"Every Prime has a purpose. Primus chose them for a reason, and at the moment of the All-Maker joining their Spark they were remade for that reason."
Optimus knows this, hears it and understands it.
But he does not grasp it entirely.
The echoes of Sentinel Prime advise him, and he is well suited to give such advice.
Sentinel was chosen as Prime in a time of total war against the Quintessons; to be the rallying leader all Cybertron could follow, a bot who came from nowhere so he could be part of everywhere. Iaconians artisans stood with Kaon engineers and Simfur survivalists under the banner of the Sentinel of Cybertron.
(Even ages later, no one is really sure if Sentinel was his name for sure. Maybe just a title, hung over him to define his role. That whatever he had been, had been elft behind. Optimus tried to put the name 'Zetta' in, to give Sentinel his agency back. But history does not like its heroes mortal, and the name Zetta winds up an afternote after all.)
Optimus asks him what his own role is, and Sentinel seems awkward about it.
"You were chosen to give the planet new life," comes the eventual answer, and Optimus understands. He rededicates his efforts towards the revolution, to tear down the Functionalists and end all stasis, and begin a new transformation of the world.
The full implications of his purpose do not occur to him until the third time he should have stayed dead.
The Autobot troops begin to talk about it; it starts on the battlefield against the Functionalists, and eons later they're still talking about it when they fight the Decepticons.
Optimus has taken blows no one should survive, or even notice before dropping dead. He's been nailed point-blank in the head by railguns, powered through explosive fields of grenades and mines, been punched full on in the face by a combiner, been blasted through his body with holes showing through time and time again. There were worse injuries, too.
Sometimes, he doesn't notice the injuries until Ratchet drags him to a medic bay. Other times, he wakes up one time too many on an operating table with a medic swearing that his Spark had off-lined for a few seconds long enough to keep him dead.
The first doubts and fears creep up then. He, at least, begins to suspect.
But his role is to revive Cybertron. He focuses on that; first, to take down the Functionalists.
But then the Decepticons replace them, and tyranny is worse than profit-based oppression; consumed by rage and vengeance and the drive to never again be on the bottom, the Decepticons would ravage every planet in the universe and put all its life to the sword if that's what it took to ensure their peace. His goal now is to give Cybertron new life in a very literal sense, when all life has been bled from it by Megatron's hands.

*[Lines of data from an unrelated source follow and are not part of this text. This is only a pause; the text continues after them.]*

Lemma data_json_roundtrip d : data_from_json_dict (data_to_json_dict d) = Ok d.
Proof.
  destruct d as [dep dv layers]. unfold data_from_json_dict, data_to_json_dict.
  cbn [data_depth data_default_values data_layers jget].
  change (assoc (lit "depth") _) with (Some (JInt dep)).
  change (assoc (lit "default_values") _) with (Some (JList (JStr <$> _to_list_str dv))).
  match goal with |- context [assoc (lit "layers") [_; _; (_, ?j)]] =>
    change (assoc (lit "layers") _) with (Some j) end.
  cbn [of_option mbind result_bind as_int as_list].
  rewrite mapM_as_str. cbn [mbind result_bind]. rewrite to_list_bytes_str. cbn [mbind result_bind].
  assert (∀ ls, mapM (λ layer, l ← as_list layer; ss ← mapM as_str l; _to_list_bytes ss)
    ((λ layer, JList (JStr <$> _to_list_str layer)) <$> ls) = Ok ls) as ->; [|done].
  induction ls as [|x ls IH]; [done|]. rewrite fmap_cons, mapM_cons_res. cbn [mbind result_bind as_list].
  rewrite mapM_as_str. cbn [mbind result_bind]. rewrite to_list_bytes_str. cbn [mbind result_bind].
  by rewrite IH.
Qed.

Section persistence.
Context `{ITreeHash} (d : nat) (Hd : (1 ≤ d < 1024)%nat).

Lemma int_log2_pow2 : int_log2 (2 ^ Z.of_nat d) = Ok (Z.of_nat d).
Proof.
  unfold int_log2. pose proof (pow2_pos d). rewrite (proj2 (Z.leb_gt _ _)) by lia.
  by rewrite Z.log2_pow2 by lia.
Qed.

Lemma open_tree_checks (m : fs) (filename : str) :
  open_tree m filename (2 ^ Z.of_nat d) =
  (data ← (if exists_file filename m then
            j ← read_json filename m;
            data ← data_from_json_dict j;
            _ ← py_assert (Z.of_nat d =? data_depth data);
            Ok data
          else _empty_data_with_depth (Z.of_nat d));
   Ok (new_merkle_tree data (Z.of_nat d))).
Proof using Hd.
  unfold open_tree. rewrite int_log2_pow2. cbn [mbind result_bind]. unfold raise_if.
  rewrite (proj2 (Z.leb_gt _ _)) by lia. cbn [mbind result_bind].
  rewrite (py_assert_true (2 ^ _ =? _)) by (by apply Z.eqb_eq). done.
Qed.

Lemma open_save_inv (m : fs) (filename : str) l t :
  tree_inv d l t → num_new_leaves t = 0 →
  open_tree (save_tree filename t m) filename (2 ^ Z.of_nat d) = Ok t.
Proof using Hd.
  intros Hinv Hclean. rewrite open_tree_checks. unfold save_tree.
  rewrite (proj2 (exists_file_true _ _)) by (unfold write_file; rewrite lookup_insert_eq; eauto).
  rewrite read_write_json. cbn [mbind result_bind]. rewrite data_json_roundtrip. cbn [mbind result_bind].
  rewrite (ti_data_depth _ _ _ Hinv), Z.eqb_refl. cbn [py_assert mbind result_bind].
  destruct t as [mx dep data k]. unfold new_merkle_tree. destruct Hinv. simpl in *. congruence.
Qed.

Lemma open_fresh (m : fs) (filename : str) :
  m !! filename = None → open_tree m filename (2 ^ Z.of_nat d) = empty_with_depth (Z.of_nat d).
Proof using Hd.
  intros Hm. rewrite open_tree_checks. by rewrite (proj2 (exists_file_false _ _)).
Qed.
End persistence.

(** ** Reachable trees *)

(** The trees a client can hold: created empty, extended and recomputed, and
    reopened from the file a clean tree was saved to. *)
Inductive tree_reach `{ITreeHash} (d : nat) : list bytes → MerkleTree → Prop :=
| reach_empty t : empty_with_depth (Z.of_nat d) = Ok t → tree_reach d [] t
| reach_insert l t v t' : tree_reach d l t → insert t v = Ok t' → tree_reach d (l ++ [v]) t'
| reach_recompute l t r t' :
    tree_reach d l t → recompute_root t = Ok (r, t') → tree_reach d l t'
| reach_reopen l t t' (m : fs) (filename : str) :
    tree_reach d l t → num_new_leaves t = 0 →
    open_tree (save_tree filename t m) filename (2 ^ Z.of_nat d) = Ok t' → tree_reach d l t'.

Section claims.
Context `{ITreeHash} (d : nat).
Context (Hd : (1 ≤ d ≤ 52)%nat).

Lemma insert_cases l t v : tree_inv d l t →
  (zlen l < 2 ^ Z.of_nat d ∧ ∃ t', insert t v = Ok t' ∧ tree_inv d (l ++ [v]) t') ∨
  (zlen l = 2 ^ Z.of_nat d ∧ insert t v = Err AssertionError).
Proof using Hd.
  intros Hinv. destruct (Z.lt_ge_cases (zlen l) (2 ^ Z.of_nat d)) as [Hlt|Hge].
  - left. split; [done|]. destruct (insert_inv d ltac:(lia) l t v Hinv Hlt) as (t' & ? & ? & _). eauto.
  - right. pose proof (ti_full _ _ _ Hinv). assert (zlen l = 2 ^ Z.of_nat d) by lia.
    split; [done|]. by apply (insert_full d l).
Qed.

Lemma tree_reach_inv l t : tree_reach d l t → tree_inv d l t.
Proof using Hd.
  induction 1 as [t Hok | l t v t' _ IH Hok | l t r t' _ IH Hok | l t t' m f _ IH Hclean Hok].
  - destruct (empty_inv d ltac:(lia)) as (t' & Heq & ? & _). congruence.
  - destruct (insert_cases l t v IH) as [(_ & t'' & ? & ?)|(_ & ?)]; congruence.
  - destruct (recompute_root_inv d ltac:(lia) l t ltac:(lia) IH) as (t'' & ? & ? & _). congruence.
  - rewrite (open_save_inv d ltac:(lia) m f l t IH Hclean) in Hok. congruence.
Qed.

Lemma insert_all_inv vs l t : tree_inv d l t → zlen l + zlen vs ≤ 2 ^ Z.of_nat d →
  ∃ t', foldM insert t vs = Ok t' ∧ tree_inv d (l ++ vs) t'.
Proof using Hd.
  revert l t. induction vs as [|v vs IH]; intros l t Hinv Hlen.
  - exists t. rewrite app_nil_r. done.
  - unfold zlen in *. cbn [length] in Hlen. cbn [foldM].
    destruct (insert_inv d ltac:(lia) l t v Hinv) as (t1 & -> & Hinv1 & _); [unfold zlen; lia|].
    cbn [mbind result_bind]. destruct (IH (l ++ [v]) t1 Hinv1) as (t' & -> & Hinv').
    { rewrite length_app. simpl. lia. }
    exists t'. split; [done|]. by rewrite <- app_assoc in Hinv'.
Qed.
End claims.

(** A batch of insertions followed by a recomputation, as [Wallet] does it. *)
Definition add_batch `{ITreeHash} (t : MerkleTree) (vs : list bytes) : result MerkleTree :=
  t ← foldM insert t vs;
  '(_, t) ← recompute_root t;
  Ok t.

Lemma add_batches_inv `{ITreeHash} (d : nat) (Hd : (1 ≤ d ≤ 52)%nat) batches l t :
  tree_inv d l t → num_new_leaves t = 0 → zlen l + zlen (concat batches) ≤ 2 ^ Z.of_nat d →
  ∃ t', foldM add_batch t batches = Ok t' ∧ tree_inv d (l ++ concat batches) t' ∧ num_new_leaves t' = 0.
Proof.
  revert l t. induction batches as [|b bs IH]; intros l t Hinv Hclean Hlen.
  - exists t. simpl. rewrite app_nil_r. done.
  - cbn [concat] in *. rewrite zlen_app in Hlen. pose proof (zlen_nonneg (concat bs)).
    destruct (insert_all_inv d Hd b l t Hinv) as (t1 & Hb & Hinv1); [lia|].
    destruct (recompute_root_inv d ltac:(lia) (l ++ b) t1 ltac:(lia) Hinv1) as (t2 & Hr & Hinv2 & Hc2).
    cbn [foldM].
    assert (add_batch t b = Ok t2) as ->.
    { unfold add_batch. rewrite Hb. cbn [mbind result_bind]. by rewrite Hr. }
    cbn [mbind result_bind]. destruct (IH (l ++ b) t2 Hinv2 Hc2) as (t' & -> & ? & ?).
    { rewrite zlen_app. lia. }
    exists t'. by rewrite app_assoc.
Qed.

(** ** Properties *)

(** C1: building the tree in batches (each batch of [insert]s followed by
    [recompute_root]) never fails while the leaves fit, stores exactly the leaves
    in order and ends with the root of the reference tree over all of them: the
    incremental computation is equivalent to hashing the whole padded tree. *)
Theorem merkle_batches_root `{ITreeHash} (d : nat) (batches : list (list bytes))
  (Hd : (1 ≤ d ≤ 52)%nat) (Hfit : zlen (concat batches) ≤ 2 ^ Z.of_nat d) :
  ∃ t0 t, empty_with_depth (Z.of_nat d) = Ok t0 ∧ foldM add_batch t0 batches = Ok t ∧
    get_leaves t = Ok (concat batches) ∧
    get_root t = Ok (spec_root d (concat batches)).
Proof.
  destruct (empty_inv d ltac:(lia)) as (t0 & H0 & Hinv & Hclean).
  destruct (add_batches_inv d Hd batches [] t0 Hinv Hclean) as (t & Ht & Hinv' & Hclean'); [done|].
  exists t0, t. split_and!; [done | done | by apply (inv_get_leaves d) | ].
  by apply (get_root_inv d); [lia|..].
Qed.

(** Every tree reachable by [insert], [recompute_root] and saving and
    reopening satisfies the layer invariant; [recompute_root] succeeds on it and
    returns the reference root of its leaves, and [insert] fails, with the
    assertion of the code, exactly when the tree is full. *)
Theorem merkle_reachable `{ITreeHash} (d : nat) l t (v : bytes)
  (Hd : (1 ≤ d ≤ 52)%nat) (Hr : tree_reach d l t) :
  tree_inv d l t ∧
  (∃ t', recompute_root t = Ok (spec_root d l, t') ∧ get_root t' = Ok (spec_root d l)) ∧
  (insert t v = Err AssertionError ↔ zlen l = 2 ^ Z.of_nat d).
Proof.
  pose proof (tree_reach_inv d Hd l t Hr) as Hinv. split; [done|]. split.
  - destruct (recompute_root_inv d ltac:(lia) l t ltac:(lia) Hinv) as (t' & ? & ? & ?).
    exists t'. split; [done|]. by apply (get_root_inv d); [lia|..].
  - destruct (insert_cases d Hd l t v Hinv) as [(Hlt & t' & -> & _)|(-> & ->)]; [|done].
    split; [done | lia].
Qed.

(** In a clean tree, [compute_merkle_path] returns one sibling per level and
    folding them over the leaf, by the bits of its address, gives [get_root]. *)
Theorem merkle_path_authenticates `{ITreeHash} (d : nat) l t a
  (Hd : (1 ≤ d ≤ 52)%nat) (Hr : tree_reach d l t) (Hclean : num_new_leaves t = 0)
  (Ha : 0 ≤ a < 2 ^ Z.of_nat d) :
  ∃ leaf path, get_leaf t a = Ok leaf ∧ compute_merkle_path a t = Ok (hex <$> path) ∧
    length path = d ∧ get_root t = Ok (path_root leaf a path).
Proof.
  pose proof (tree_reach_inv d Hd l t Hr) as Hinv. pose proof (proj1 Hd) as Hd1.
  exists (node l 0 a), (siblings l a 0 d). split_and!.
  - apply (get_leaf_inv d l t a Hinv). lia.
  - apply (compute_merkle_path_inv d Hd1 l t a Hinv Hclean). lia.
  - apply length_siblings.
  - rewrite path_root_siblings, Z.div_small by lia. by apply (get_root_inv d); [lia|..].
Qed.

(** A path of the tree's depth that authenticates a value against the root
    of a clean tree either authenticates the leaf the tree holds at that address,
    or [path_collision] finds on it a collision of the tree hash. *)
Theorem merkle_path_sound `{ITreeHash} (d : nat) l t a v path
  (Hd : (1 ≤ d ≤ 52)%nat) (Hr : tree_reach d l t) (Hclean : num_new_leaves t = 0)
  (Ha : 0 ≤ a < 2 ^ Z.of_nat d) (Hlen : length path = d)
  (Hroot : get_root t = Ok (path_root v a path)) :
  get_leaf t a = Ok v ∨ ∃ c, path_collision l 0 a v path = Some c ∧ is_collision c.
Proof.
  pose proof (tree_reach_inv d Hd l t Hr) as Hinv.
  rewrite (get_root_inv d ltac:(lia) l t Hinv Hclean) in Hroot. injection Hroot as Hroot.
  destruct (path_binding path l 0 a v) as [->|]; [|left|by right].
  - rewrite Hlen, Z.div_small by lia. done.
  - apply (get_leaf_inv d l t a Hinv). lia.
Qed.

(** C35: two clean trees of the same depth with the same root hold the same leaf
    at every address, or [tree_collision] finds a collision of the tree hash among
    the nodes above that address. *)
Theorem merkle_root_binding `{ITreeHash} (d : nat) l1 l2 t1 t2 a
  (Hd : (1 ≤ d ≤ 52)%nat) (Hr1 : tree_reach d l1 t1) (Hr2 : tree_reach d l2 t2)
  (Hc1 : num_new_leaves t1 = 0) (Hc2 : num_new_leaves t2 = 0)
  (Heq : get_root t1 = get_root t2) (Ha : 0 ≤ a < 2 ^ Z.of_nat d) :
  get_leaf t1 a = get_leaf t2 a ∨ ∃ c, tree_collision l1 l2 d a = Some c ∧ is_collision c.
Proof.
  pose proof (tree_reach_inv d Hd l1 t1 Hr1) as Hi1.
  pose proof (tree_reach_inv d Hd l2 t2 Hr2) as Hi2.
  rewrite (get_root_inv d ltac:(lia) l1 t1 Hi1 Hc1), (get_root_inv d ltac:(lia) l2 t2 Hi2 Hc2) in Heq.
  injection Heq as Heq. rewrite (get_leaf_inv d l1 t1 a Hi1) by lia.
  rewrite (get_leaf_inv d l2 t2 a Hi2) by lia.
  destruct (tree_binding l1 l2 d a) as [->|]; [lia | | by left | by right].
  by rewrite Z.div_small by lia.
Qed.

(** Saving a clean tree and opening the file again gives the tree back,
    whatever else the file system holds; opening a missing file gives the empty
    tree of the requested size. *)
Theorem merkle_persist_roundtrip `{ITreeHash} (d : nat) (l : list bytes) (t : MerkleTree) (m : fs) (filename : str)
  (Hd : (1 ≤ d ≤ 52)%nat) (Hr : tree_reach d l t) (Hclean : num_new_leaves t = 0) :
  open_tree (save_tree filename t m) filename (2 ^ Z.of_nat d) = Ok t ∧
  open_tree (delete filename m) filename (2 ^ Z.of_nat d) = empty_with_depth (Z.of_nat d).
Proof.
  split.
  - apply (open_save_inv d ltac:(lia) m filename l); [|done]. by apply tree_reach_inv.
  - apply open_fresh; [lia|]. apply lookup_delete_eq.
Qed.

(** ** A concrete tree: three leaves, depth two, a linear hash *)

Module Sample.
#[local] Instance toy_tree : ITreeHash := λ l r, to_be 32 (int_from_bytes l + 3 * int_from_bytes r + 1).

Definition leaf (n : Z) : bytes := to_be 32 n.
Definition leaves : list bytes := [leaf 7; leaf 8; leaf 9].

And eons later, he can't lie about it any more as he wakes up, remembering that he was dead.
And he still stands up, alive again, and Optimus Prime now thinks about how many times he should have died.
And at last, he understands. He hasn't escaped death. There is no luck here, no survival by the epidermis of his faceplate; he has died, over and over and over again. And each time, sooner or later, he arises once more.
Optimus puts his hand over his Spark, the burn of it below his hands. So many times he felt it extinguished, and then blazing back to life again.
Sometimes he thinks he hears a voice. Many thousands of voices, millions, billions upon billions, speaking so loudly that it sounds like a titanic god-voice. Maybe just one, and the smaller voices are its offspring and choir at once. Maybe its the same thing.
'No. Not yet.'
And he awakens, alive and surrounded by the dead that he should have joined.
He is the Prime of rebirth. Revival. Resurrection.
And until his duty is complete, when at least Cybertron lives once more and all their people are at least one and truly free, and the Decepticon's legacy of terror is put to rest and all grievances, settled, he is not allowed to die.
Until its metal soil lives again, the rest and peace of a grave upon Cybertron is denied him.